The plaintiffs in the case include Washington County Sheriff Larry Mincks and 12 local attorneys. All are being represented by the Marietta firm Fields Dehmlow and Vessels.
"We felt that this would be beneficial to the entire community, the defense bar and as well as prosecution," Sheriff Mincks said.
The motion for removal is based on section 309.05 of the Ohio Revised Code which states that "one or more taxpayers...may file a complaint with distinct charges of gross misconduct by a prosecuting attorney...and if it appears the prosecuting attorney has been guilty of gross misconduct...the court shall remove the prosecuting attorney from office."
The complaint also asks for a temporary restraining order, which would immediately prohibit Rings from entering the prosecutor's office and performing any of his duties.
Sheriff Mincks says in the wake of everything that has happened involving this case, he believes this is the best way to start to restore the public’s trust in the office.
"I think that Mr. Rings needs to step aside," he said "and let someone who will be appointed by the commissioners to you know step in and try to sort of clean up the situation that they’re in."
A judge still needs to be assigned to the case. Mincks says similar to the trial, our two local judges will most likely recuse themselves, which means the state supreme court will have to step in a appoint someone impartial for the case.

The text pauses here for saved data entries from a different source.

(** A turn of a reader. *)
Lemma reader_turn_inv n clk ref r w : gate_inv n w -> exists w', reader_turn pick clk ref r w = Ret w' /\ gate_inv n w'.
Proof.
  intros Hinv. pose proof (gi_watchdog n w Hinv) as H0. unfold reader_turn. destruct (gw_buffers w !! ref) as [buffer|] eqn:Hb; [|by exists w].
  destruct (gw_conns w !! ref) as [c|] eqn:Hc; [|by exists w].
  pose proof (fun now => reader_ends_inv n now ref c w Hinv Hc (mk_is_Some _ _ Hb)) as Hend.
  destruct r as [b| |e]; [|by apply Hend|rewrite notify_nobody //; by apply Hend].
  destruct (bool_decide _); [by exists w|]. set (w1 := with_buffers _ w). assert (gate_inv n w1) as Hw1.
  { destruct Hinv as [H1 H2 H3 H4 H5 H6 H7 H8 H9]. constructor; cbn [w1 gw_gate gw_conns gw_closed gw_buffers gw_forwarded with_buffers]; try done.
    - intros fd r Hr. destruct (H3 fd r Hr) as (x & Hx & Hfd & Hxb). exists x. split_and!; [done|done|]. apply lookup_insert_is_Some'. by right.
    - intros r [<-|[_ Hr]]%lookup_insert_is_Some; [exact (mk_is_Some _ _ Hc)|by apply H6].
    - intros r x [<-|[_ Hr]]%lookup_insert_is_Some Hx; by apply H7. }
  destruct (cn_Agent c =? 0); [rewrite notify_nobody //; by exists w1|]. unfold forwardToAgent.
  destruct (g_system (gw_gate w1)) as [s|] eqn:Hs; [|by exists w1].
  destruct (sys_Send_open (cn_Agent c) (cn_Agent c) MessageTypeText (take 4096 b) (clk 0%nat) s) as (ws & r & -> & Hr & Hop).
  { intros id r Hg. by apply (gi_alone n w1 Hw1 s id r). }
  cbn [mbind go_bind]. eexists. split; [reflexivity|]. destruct r as [u|e].
  - apply (sent_inv n w1 s); [done|done| |done]. intros sl ->%list_elem_of_singleton. destruct Hr as [[r Hg]|[e [=]]].
    by apply (gi_alone n w1 Hw1 s (cn_Agent c) r).
  - pose proof (sent_inv n w1 s ws [] Hw1 Hs) as H. rewrite app_nil_r in H.
    assert (forall x l, l = gw_forwarded x -> with_forwarded l x = x) as Hsame by by intros [] ? ->. rewrite Hsame in H; [done|]. apply H; [|done].
    by intros sl ?%elem_of_nil.
Qed.
End owning.

Section deployed.
Context (oob oob_id : float64 -> Z) (json_error : bytes -> error) (pick : bool).

(** Messages whose arguments have the types the gate asserts: numbers, except for the
    configuration of an open command. *)
Definition is_number (v : json float64) : bool := match v with JNum _ => true | _ => false end.
Definition tame (msg : Message) : bool :=
  match Unmarshal_Command (m_Data msg) with
  | Some cmd => eqs (cmd_Command cmd) "open" || forallb is_number (cmd_Args cmd)
  | None => true
  end.
Definition tame_input (i : gate_input) : Prop := match i with GMessage _ msg => tame msg = true | _ => True end.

Michael Lee Snyder, the foreman of the jury in the trial of Kevin Rings, said after the verdict Friday, that jurors struggled with the testimony they heard during the first four days of the trial.

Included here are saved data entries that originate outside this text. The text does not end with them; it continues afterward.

(** X11: the training loop prints 40 times, and the batch numbers it prints
    are 50, 100, ..., 2000 in this order. *)
Theorem training_loop_print_schedule :
  forall (F S L : Type) (PF : PyFloat F) (lib : Library F S L) (w : world F S),
    numeric_calls_ok lib -> training_calls_ok lib -> 1 <= K (F := F) ->
    exists running_loss w' new,
      training_loop lib w = Ok (running_loss, w') /\
      w_calls w' = w_calls w ++ new /\
      print_batches new = map (fun j => (50 * (Z.of_nat j + 1))%Z) (seq 0 40).
Proof.
  intros F S L PF lib w Hlib Htorch HK.
  destruct (@training_passes_detail F S L PF lib Hlib Htorch HK (fun _ => True)
              (fun _ _ _ _ _ _ _ _ _ _ _ _ => I) 2000 (lit 0) w I)
    as (rl & w' & new & E & Hc & _ & Hb & _).
  exists rl, w', new. split; [exact E|]. split; [exact Hc|].
  rewrite Hb. vm_compute. reflexivity.
Qed.

Lemma training_loop_print_schedule_witness :
  exists running_loss w' new,
    training_loop (F := Q) (demo_lib None) demo_world = Ok (running_loss, w') /\
    w_calls w' = w_calls (demo_world (F := Q)) ++ new /\
    print_batches new = map (fun j => (50 * (Z.of_nat j + 1))%Z) (seq 0 40).
Proof.
  apply (@training_loop_print_schedule Q nat Q _ (demo_lib None) demo_world).
  - apply demo_lib_numeric_ok.
  - apply demo_lib_training_ok.
  - vm_compute. lia.
Defined.



(** ** What a minibatch leaves alone *)

Section StateInvariant.

Context {F S L : Type} `{PyFloat F} (lib : Library F S L).

(** A property of the process state that the two numeric calls keep. *)
Variable Inv : S -> Prop.
Hypothesis rand_keeps :
  forall k s r s', np_random_rand lib k s = Ok (r, s') -> Inv s -> Inv s'.
Hypothesis solve_keeps :
  forall f span y0 ms s sol s',
    solve_ivp lib f span y0 ms s = Ok (sol, s') -> Inv s -> Inv s'.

"Some felt very strongly about the coercion, but less strongly about the (sexual) imposition. Some others felt exactly the opposite. So it did take some discussion to get there. I think the text messages were damning, and it's my understanding we didn't see a fraction of them, so that was bad."
Neither Rings or his attorney would comment on the verdict to reporters.
Ohio Attorney General Dave Yost issued a statement after the verdict saying, "The law applies to everybody, great or small, powerful or powerless."
The Special Prosecutions section and Bureau of Criminal Investigation of the Ohio Attorney General’s Office prosecuted and investigated the case, respectively.
UPDATE 4/12/19 2:45 P.M.
A jury in Washington County has returned a split verdict in the trial of Prosecuting Attorney Kevin Rings, finding him guilty of coercion and not guilty of sexual imposition.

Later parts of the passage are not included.